Lloyd Michael Sherr (born February 28, 1956), also known by his stage name Max Raphael, is an American voice actor. He is best known for his role as Fillmore in the Cars franchise, taking over the role from George Carlin since his death in 2008, as well as his former role as narrator of the History Channel series Modern Marvels.

Career
Sherr has been credited in many forms of media, most notably as narrator of the History Channel show Modern Marvels, for which his voice has become a trademark of the History Channel. Sherr (credited as Raphael) has also narrated other History Channel series such as Command Decisions, Engineering Disasters, and Dogfights.
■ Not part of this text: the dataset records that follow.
(* ===== verification/Database.v ===== *)
(** * One database behind the repositories

    The tables of GuildTables.v and ChatTables.v are parts of the same database, which also has
    channels and categories (ChannelTables.v).  A [lens] says where a part lies; through it the
    connection to the whole is a connection to the part, with the same laws, so what is proved
    of the repositories over their own tables holds over the whole database. *)
From S2P Require Import Prelude GoStd Platform Postgres Frames Domain GuildTables ResolverFrame ChatTables.
Open Scope Z_scope.

Record lens (D A : Type) := mkLens {
  look : D → A; put : A → D → D;
  look_put : ∀ a d, look (put a d) = a;
  put_look : ∀ d, put (look d) d = d }.
Arguments look {D A}. Arguments put {D A}. Arguments look_put {D A}. Arguments put_look {D A}.

(** A statement on the part, as one on the whole. *)
Definition within {D A X} (l : lens D A) (f : M A X) : M D X := λ d,
  let '(r, a) := f (look l d) in (r, put l a d).

Section part.
Context {D A W : Type} (l : lens D A) `{Postgres D W}.

Definition part : Postgres A W := {|
  pg_view := λ w, look l (pg_view w);
  pg_tx := λ w, look l <$> pg_tx w;
  pg_query := λ _ f, pg_query (within l f);
  tx_Begin := tx_Begin (DB := D);
  tx_query := λ _ f, tx_query (within l f);
  tx_Commit := tx_Commit (DB := D);
  tx_Rollback := tx_Rollback (DB := D) |}.

Lemma within_inv {X} (f : M A X) d r d' :
  within l f d = (r, d') → ∃ a, f (look l d) = (r, a) ∧ d' = put l a d.
Proof. unfold within. destruct (f (look l d)) as [r0 a]. intros [= <- <-]. by exists a. Qed.
(** A statement that only reads the part leaves the whole as it is. *)
Lemma within_read {X} (f : M A X) d : (f (look l d)).2 = look l d → (within l f d).2 = d.
Proof. unfold within. destruct (f (look l d)) as [r a]. simpl. intros ->. apply put_look. Qed.

Lemma part_atomic {X} (f : M A X) w r w' :
  atomic (within l f) w r w' → atomic (H := part) f w r w'.
Proof.
  intros [(d & (a & Hf & ->)%within_inv & Hv)|(e & -> & He & Hv)].
  - left. exists a. split; [done|]. simpl. rewrite Hv. destruct r; [apply look_put|done].
  - right. exists e. split_and!; [done..|]. destruct Hv as [Hv|(x & d & (a & Hf & ->)%within_inv & Hv)].
    + left. simpl. by rewrite Hv.
    + right. exists x, a. split; [done|]. simpl. by rewrite Hv, look_put.
Qed.
Lemma part_PostgresLaws : PostgresLaws D W → PostgresLaws (H := part) A W.
Proof.
  intros HL. split; simpl.
  - intros X f w r w' E. by apply part_atomic, pg_query_atomic.
  - intros w w' [-> ->]%tx_Begin_ok. done.
  - intros w e w' [? ->]%tx_Begin_err. done.
  - intros X f w r w' [-> E]%tx_query_run. split; [done|].
    destruct (pg_tx w) as [d|]; simpl; [|by destruct E as (e & -> & ->); exists e].
    destruct E as [(d' & (a & Hf & ->)%within_inv & Ht)|(e & -> & He & Ht)]; rewrite Ht.
    + left. exists a. split; [done|]. destruct r; simpl; [by rewrite look_put|done].
    + right. exists e. done.
  - intros w w' ->%tx_Commit_ok. done.
  - intros w e w' [? [->| ->]]%tx_Commit_err; auto.
  - intros w r w' ->%tx_Rollback_view. done.
Qed.
Lemma part_PgFrame {V} (obs : W → V) : PgFrame D obs → PgFrame (H := part) A obs.
Proof.
  intros HF. split; simpl; intros; [apply pg_query_keeps|apply tx_query_keeps|apply tx_Begin_keeps
    |apply tx_Commit_keeps|apply tx_Rollback_keeps].
Qed.
Lemma part_ValkeyFrame `{!Valkey W} :
  ValkeyFrame (pg_view (DB := D) (W := W)) → ValkeyFrame (pg_view (Postgres := part) (DB := A) (W := W)).
Proof.
  intros HF. split; simpl; intros x w; f_equal; [apply vk_exec_keeps|apply vk_eval_keeps].
Qed.
End part.

(** Reading through a part leaves the whole alone. *)
Lemma part_ReadFrame {D A W} (l : lens D A) `{PostgresLaws D W} :
  ReadFrame (H := part l) A (pg_view (DB := D) (W := W)).
Proof.
  split. intros X q Hq. simpl. apply (read_query_keeps (ReadFrame := ReadFrame_view)).
  intros d. by apply within_read.
Qed.

(** ** internal/category/category.go *)
Module Category.
Record Category (U : Type) := mkCategory {
  ID : U; Name : string; Position : Z; CreatedAt : Z; UpdatedAt : Z }.
Arguments mkCategory {U}. Arguments ID {U}. Arguments Name {U}. Arguments Position {U}.
Arguments CreatedAt {U}. Arguments UpdatedAt {U}.
End Category.

(** ** The database and its parts *)
Section database.
Context {U : Type} `{UUIDLib U}.

Record database := mkDatabase {
  db_guild : guild U;
  db_chat : chat U;
  db_channels : gmap U (Channel.Channel U);
  db_categories : gmap U (Category.Category U) }.

Definition guild_part : lens database (guild U) := {|
  look := db_guild; put := λ g d, mkDatabase g (db_chat d) (db_channels d) (db_categories d);
  look_put := λ _ _, eq_refl; put_look := λ d, match d with mkDatabase _ _ _ _ => eq_refl end |}.
Definition chat_part : lens database (chat U) := {|
  look := db_chat; put := λ x d, mkDatabase (db_guild d) x (db_channels d) (db_categories d);
  look_put := λ _ _, eq_refl; put_look := λ d, match d with mkDatabase _ _ _ _ => eq_refl end |}.
End database.
Arguments database U {_}.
He is known for voice-over work in various video games, such as Cronos in God of War II, bounty-hunter Calo Nord in Star Wars: Knights of the Old Republic, Diego in Gothic 3 and EverQuest II.

One of Mr. Sherr's most notable roles was The Moper in the 1984 classic 'Revenge of the Nerds'. Sherr played a man who was currently being held on a charge of mopery, which is exposing oneself to a blind person.
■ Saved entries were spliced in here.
(* ===== verification/ChannelTables.v ===== *)
(** * Channels and categories: the tables and the SQL on them

    The statements of internal/channel and internal/category on the whole database of
    Database.v, under the constraints of postgres/migrations/001_initial_schema.sql.  Other
    tables see the channels through columns of their own model (the category of a channel for
    the permissions, the identifiers for the conversations): [synced] recomputes them, and a
    deletion carries out the ON DELETE actions and the triggers on them. *)
From stdpp Require Import sorting.
From S2P Require Import Prelude GoStd Platform Permission Validate Postgres Domain GuildTables ChatTables Database.
Open Scope Z_scope.

(** channel.CreateParams and UpdateParams *)
Record channel_params (U : Type) := mkChannelParams {
  cp_Name : string; cp_Type : string; cp_CategoryID : option U; cp_CreatedBy : option U;
  cp_Topic : string; cp_SlowmodeSeconds : Z; cp_NSFW : bool }.
Arguments mkChannelParams {U}. Arguments cp_Name {U}. Arguments cp_Type {U}.
Arguments cp_CategoryID {U}. Arguments cp_CreatedBy {U}. Arguments cp_Topic {U}.
Arguments cp_SlowmodeSeconds {U}. Arguments cp_NSFW {U}.
Record channel_changes (U : Type) := mkChannelChanges {
  cu_Name : option string; cu_CategoryID : option U; cu_SetCategoryNull : bool;
  cu_Topic : option string; cu_Position : option Z; cu_SlowmodeSeconds : option Z;
  cu_NSFW : option bool }.
Arguments mkChannelChanges {U}. Arguments cu_Name {U}. Arguments cu_CategoryID {U}.
Arguments cu_SetCategoryNull {U}. Arguments cu_Topic {U}. Arguments cu_Position {U}.
Arguments cu_SlowmodeSeconds {U}. Arguments cu_NSFW {U}.
Record category_changes := mkCategoryChanges { ku_Name : option string; ku_Position : option Z }.

Section statements.
Context {U : Type} `{UUIDLib U} `{RandomUUID U}.
Implicit Types (d : database U) (id : U).

(** ** The columns other tables have of the channels *)
Definition set_channels (m : gmap U (option U)) (g : guild U) : guild U :=
  mkGuild (g_now g) (g_seq g) (g_users g) m (g_server g) (g_roles g) (g_members g)
    (g_member_roles g) (g_bans g) (g_overrides g) (g_invites g) (g_onboarding g) (g_acceptances g).
Definition set_known_channels (s : gset U) (x : chat U) : chat U :=
  mkChat (c_now x) (c_seq x) (c_users x) s (c_posts x) (c_dms x) (c_keys x).
Definition synced d : database U :=
  mkDatabase (set_channels (Channel.CategoryID <$> db_channels d) (db_guild d))
    (set_known_channels (dom (db_channels d)) (db_chat d)) (db_channels d) (db_categories d).
Definition on_channels (f : gmap U (Channel.Channel U) → gmap U (Channel.Channel U)) d : database U :=
  synced (mkDatabase (db_guild d) (db_chat d) (f (db_channels d)) (db_categories d)).
Definition on_categories (f : gmap U (Category.Category U) → gmap U (Category.Category U)) d : database U :=
  mkDatabase (db_guild d) (db_chat d) (db_channels d) (f (db_categories d)).
Definition on_guild (f : guild U → guild U) d : database U :=
  mkDatabase (f (db_guild d)) (db_chat d) (db_channels d) (db_categories d).
Definition on_chat (f : chat U → chat U) d : database U :=
  mkDatabase (db_guild d) (f (db_chat d)) (db_channels d) (db_categories d).

Definition db_now d : Z := g_now (db_guild d).
Definition new_id : M (database U) U := within guild_part next_id.
(** The driver refuses a value the INTEGER column cannot hold. *)
Definition int4_arg (v : option Z) : M (database U) unit :=
  if match v with Some n => in_int4 n | None => true end then mret tt
  else fail (Plain "unable to encode into int4").
Definition the_row {A} (o : option A) : M (database U) A :=
  match o with Some a => mret a | None => fail ErrNoRows end.
(** A reference to no row. *)
Definition dangling {A} (o : option U) (t : gmap U A) : bool :=
  match o with Some id => bool_decide (t !! id = None) | None => false end.
(** COALESCE((SELECT MAX(position) FROM t), -1) *)
Definition top_position {A} (pos : A → Z) (t : gmap U A) : Z :=
  foldr (λ p acc, Z.max (pos p.2) acc) (-1) (map_to_list t).

(** ** channels *)
Definition channel_types : list string := ["text"; "voice"; "announcement"; "forum"; "stage"].
(** ORDER BY position, created_at *)
Definition by_place (a b : Channel.Channel U) : Prop :=
  Channel.Position a < Channel.Position b ∨
  (Channel.Position a = Channel.Position b ∧ Channel.CreatedAt a ≤ Channel.CreatedAt b).
#[global] Instance by_place_dec : RelDecision by_place.
Proof. intros a b. unfold by_place. apply _. Defined.
Definition channels_listed d : list (Channel.Channel U) :=
  merge_sort by_place (map_to_list (db_channels d)).*2.
Definition select_channels : M (database U) (list (Channel.Channel U)) := gets channels_listed.
Definition select_channel_row id : M (database U) (Channel.Channel U) := λ d,
  the_row (db_channels d !! id) d.
Definition count_channels : M (database U) Z := gets (λ d, Z.of_nat (size (db_channels d))).

Definition new_channel (p : channel_params U) id (position now : Z) : Channel.Channel U :=
  Channel.mkChannel id (cp_CategoryID p) (cp_CreatedBy p) (cp_Name p) (cp_Type p) (cp_Topic p)
    position (cp_SlowmodeSeconds p) (cp_NSFW p) now now.
Definition insert_channel (p : channel_params U) : M (database U) (Channel.Channel U) :=
  int4_arg (Some (cp_SlowmodeSeconds p)) ;;
  id ← new_id;
  d ← gets (λ d, d);
  let position := top_position Channel.Position (db_channels d) + 1 in
  if negb (in_int4 position) then fail (PgError "22003")
  else if bool_decide (cp_Type p ∉ channel_types) then fail (PgError "23514")
  else if bool_decide (is_Some (db_channels d !! id)) then fail (PgError codeUniqueViolation)
  else if dangling (cp_CategoryID p) (db_categories d) || dangling (cp_CreatedBy p) (g_users (db_guild d))
  then fail (PgError codeForeignKeyViolation)
  else
    let ch := new_channel p id position (db_now d) in
    modify (on_channels <[id := ch]>) ;; mret ch.

(** The SET clause; a trigger sets updated_at. *)
Definition set_channel (p : channel_changes U) (now : Z) (ch : Channel.Channel U) : Channel.Channel U :=
  Channel.mkChannel (Channel.ID ch)
    (if cu_SetCategoryNull p then None else coalesce (Some <$> cu_CategoryID p) (Channel.CategoryID ch))
    (Channel.CreatedBy ch) (coalesce (cu_Name p) (Channel.Name ch)) (Channel.Type_ ch)
    (coalesce (cu_Topic p) (Channel.Topic ch)) (coalesce (cu_Position p) (Channel.Position ch))
    (coalesce (cu_SlowmodeSeconds p) (Channel.SlowmodeSeconds ch)) (coalesce (cu_NSFW p) (Channel.NSFW ch))
    (Channel.CreatedAt ch) now.
Definition update_channel (p : channel_changes U) id : M (database U) (Channel.Channel U) :=
  int4_arg (cu_Position p) ;; int4_arg (cu_SlowmodeSeconds p) ;;
  d ← gets (λ d, d);
  ch ← the_row (db_channels d !! id);
  let ch' := set_channel p (db_now d) ch in
  if dangling (Channel.CategoryID ch') (db_categories d) then fail (PgError codeForeignKeyViolation)
  else modify (on_channels <[id := ch']>) ;; mret ch'.

(** What follows a deleted channel: its invites, its overrides (a trigger), and the welcome
    channel is set to NULL. *)
Definition unwelcome id (now : Z) (c : Onboarding.Config U) : Onboarding.Config U :=
  if bool_decide (Onboarding.WelcomeChannelID c = Some id)
  then Onboarding.mkConfig (Onboarding.ID c) None (Onboarding.RequireEmailVerification c)
         (Onboarding.OpenJoin c) (Onboarding.MinAccountAgeSeconds c) (Onboarding.RequirePhone c)
         (Onboarding.RequireCaptcha c) (Onboarding.AutoRoles c) (Onboarding.CreatedAt c) now
  else c.
Definition targets (type : string) id (k : override_key U) : Prop := k.1.1.1 = type ∧ k.1.1.2 = id.
#[global] Instance targets_dec type id k : Decision (targets type id k).
Proof. unfold targets. apply _. Defined.
Definition drop_overrides (type : string) id (g : guild U) : guild U :=
  set_overrides (filter (λ p, ¬ targets type id p.1)) g.
Definition leave_guild id (g : guild U) : guild U :=
  drop_overrides TargetChannel id
    (set_invites (filter (λ p, Invite.ChannelID p.2 ≠ id))
       (set_onboarding (unwelcome id (g_now g) <$> g_onboarding g) g)).
(** Its threads, its attachments and the positions read in it; a message of one of the threads
    stays without it. *)
Definition unthread (t : gmap U (Thread.Thread U)) id (now : Z) (r : message_row U) : message_row U :=
  if match r_thread r with
     | Some x => bool_decide (Thread.ChannelID <$> t !! x = Some id) | None => false end
  then mkMessageRow (r_channel r) (r_author r) (r_content r) (r_edited r) (r_reply r) None
         (r_pinned r) (r_deleted r) (r_deleted_by r) (r_encrypted r) (r_created r) now
  else r.
Definition leave_chat id (x : chat U) : chat U :=
  set_posts (λ p,
    on_read (filter (λ k, k.1.2 ≠ id))
      (on_attachments (filter (λ a, Attachment.ChannelID a.2 ≠ id))
         (on_threads (filter (λ t, Thread.ChannelID t.2 ≠ id))
            (on_messages (fmap (unthread (p_threads p) id (c_now x))) p)))) x.
Definition drop_channel id d : database U :=
  on_channels (delete id) (on_guild (leave_guild id) (on_chat (leave_chat id) d)).
Definition delete_channel id : M (database U) Z :=
  d ← gets (λ d, d);
  match db_channels d !! id with
  | Some _ => modify (drop_channel id) ;; mret 1
  | None => mret 0
  end.

(** ** categories *)
Definition category_exists id : M (database U) bool :=
  gets (λ d, bool_decide (is_Some (db_categories d !! id))).
Definition by_category_position (a b : Category.Category U) : Prop :=
  Category.Position a ≤ Category.Position b.
#[global] Instance by_category_position_dec : RelDecision by_category_position.
Proof. intros a b. unfold by_category_position. apply _. Defined.
Definition select_categories : M (database U) (list (Category.Category U)) :=
  gets (λ d, merge_sort by_category_position (map_to_list (db_categories d)).*2).
Definition select_category id : M (database U) (Category.Category U) := λ d,
  the_row (db_categories d !! id) d.
Definition count_categories : M (database U) Z := gets (λ d, Z.of_nat (size (db_categories d))).
(** Positions are unique, checked when the transaction commits. *)
Definition position_taken id (position : Z) d : Prop :=
  map_Exists (λ i c, i ≠ id ∧ Category.Position c = position) (db_categories d).
#[global] Instance position_taken_dec id p d : Decision (position_taken id p d).
Proof. unfold position_taken. apply _. Defined.

(** The new position is above all others, so the deferred constraint holds. *)
Definition insert_category (name : string) : M (database U) (Category.Category U) :=
  id ← new_id;
  d ← gets (λ d, d);
  let position := top_position Category.Position (db_categories d) + 1 in
  if negb (in_int4 position) then fail (PgError "22003")
  else if bool_decide (is_Some (db_categories d !! id)) then fail (PgError codeUniqueViolation)
  else
    let cat := Category.mkCategory id name position (db_now d) (db_now d) in
    modify (on_categories <[id := cat]>) ;; mret cat.
Definition set_category (p : category_changes) (now : Z) (c : Category.Category U) : Category.Category U :=
  Category.mkCategory (Category.ID c) (coalesce (ku_Name p) (Category.Name c))
    (coalesce (ku_Position p) (Category.Position c)) (Category.CreatedAt c) now.
(** A statement outside a transaction commits at its end: the violation is its error. *)
Definition update_category (p : category_changes) id : M (database U) (Category.Category U) :=
  int4_arg (ku_Position p) ;;
  d ← gets (λ d, d);
  c ← the_row (db_categories d !! id);
  let c' := set_category p (db_now d) c in
  if bool_decide (position_taken id (Category.Position c') d) then fail (PgError codeUniqueViolation)
  else modify (on_categories <[id := c']>) ;; mret c'.
(** The channels of a deleted category stay, without it; a trigger removes its overrides. *)
Definition uncategorise id (now : Z) (ch : Channel.Channel U) : Channel.Channel U :=
  if bool_decide (Channel.CategoryID ch = Some id)
  then set_channel (mkChannelChanges None None true None None None None) now ch
  else ch.
Definition drop_category id d : database U :=
  on_channels (fmap (uncategorise id (db_now d)))
    (on_guild (drop_overrides TargetCategory id) (on_categories (delete id) d)).
Definition delete_category id : M (database U) Z :=
  d ← gets (λ d, d);
  match db_categories d !! id with
  | Some _ => modify (drop_category id) ;; mret 1
  | None => mret 0
  end.
End statements.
On television, he performed the roles of Vathek in W.I.T.C.H., Jibolba in the Nickelodeon series Tak and the Power of Juju, Everett in Back at the Barnyard, Father in Star Wars: The Clone Wars, and the Narrator in Random! Cartoons. He has also voiced narration for videos produced by Scientology regarding Thetan existence, and the 8 dynamics. Sherr is also the voice of Fillmore in the Cars franchise, in place of George Carlin, who died of heart failure in 2008.

He also voiced Fillmore in Cars 2 and Cars 3. In Cars 2: The Video Game and Disney Infinity, Sherr reprised his role as Fillmore.

Sherr's stage name is a combination of his children's names, Max and Raphael (as listed on his website).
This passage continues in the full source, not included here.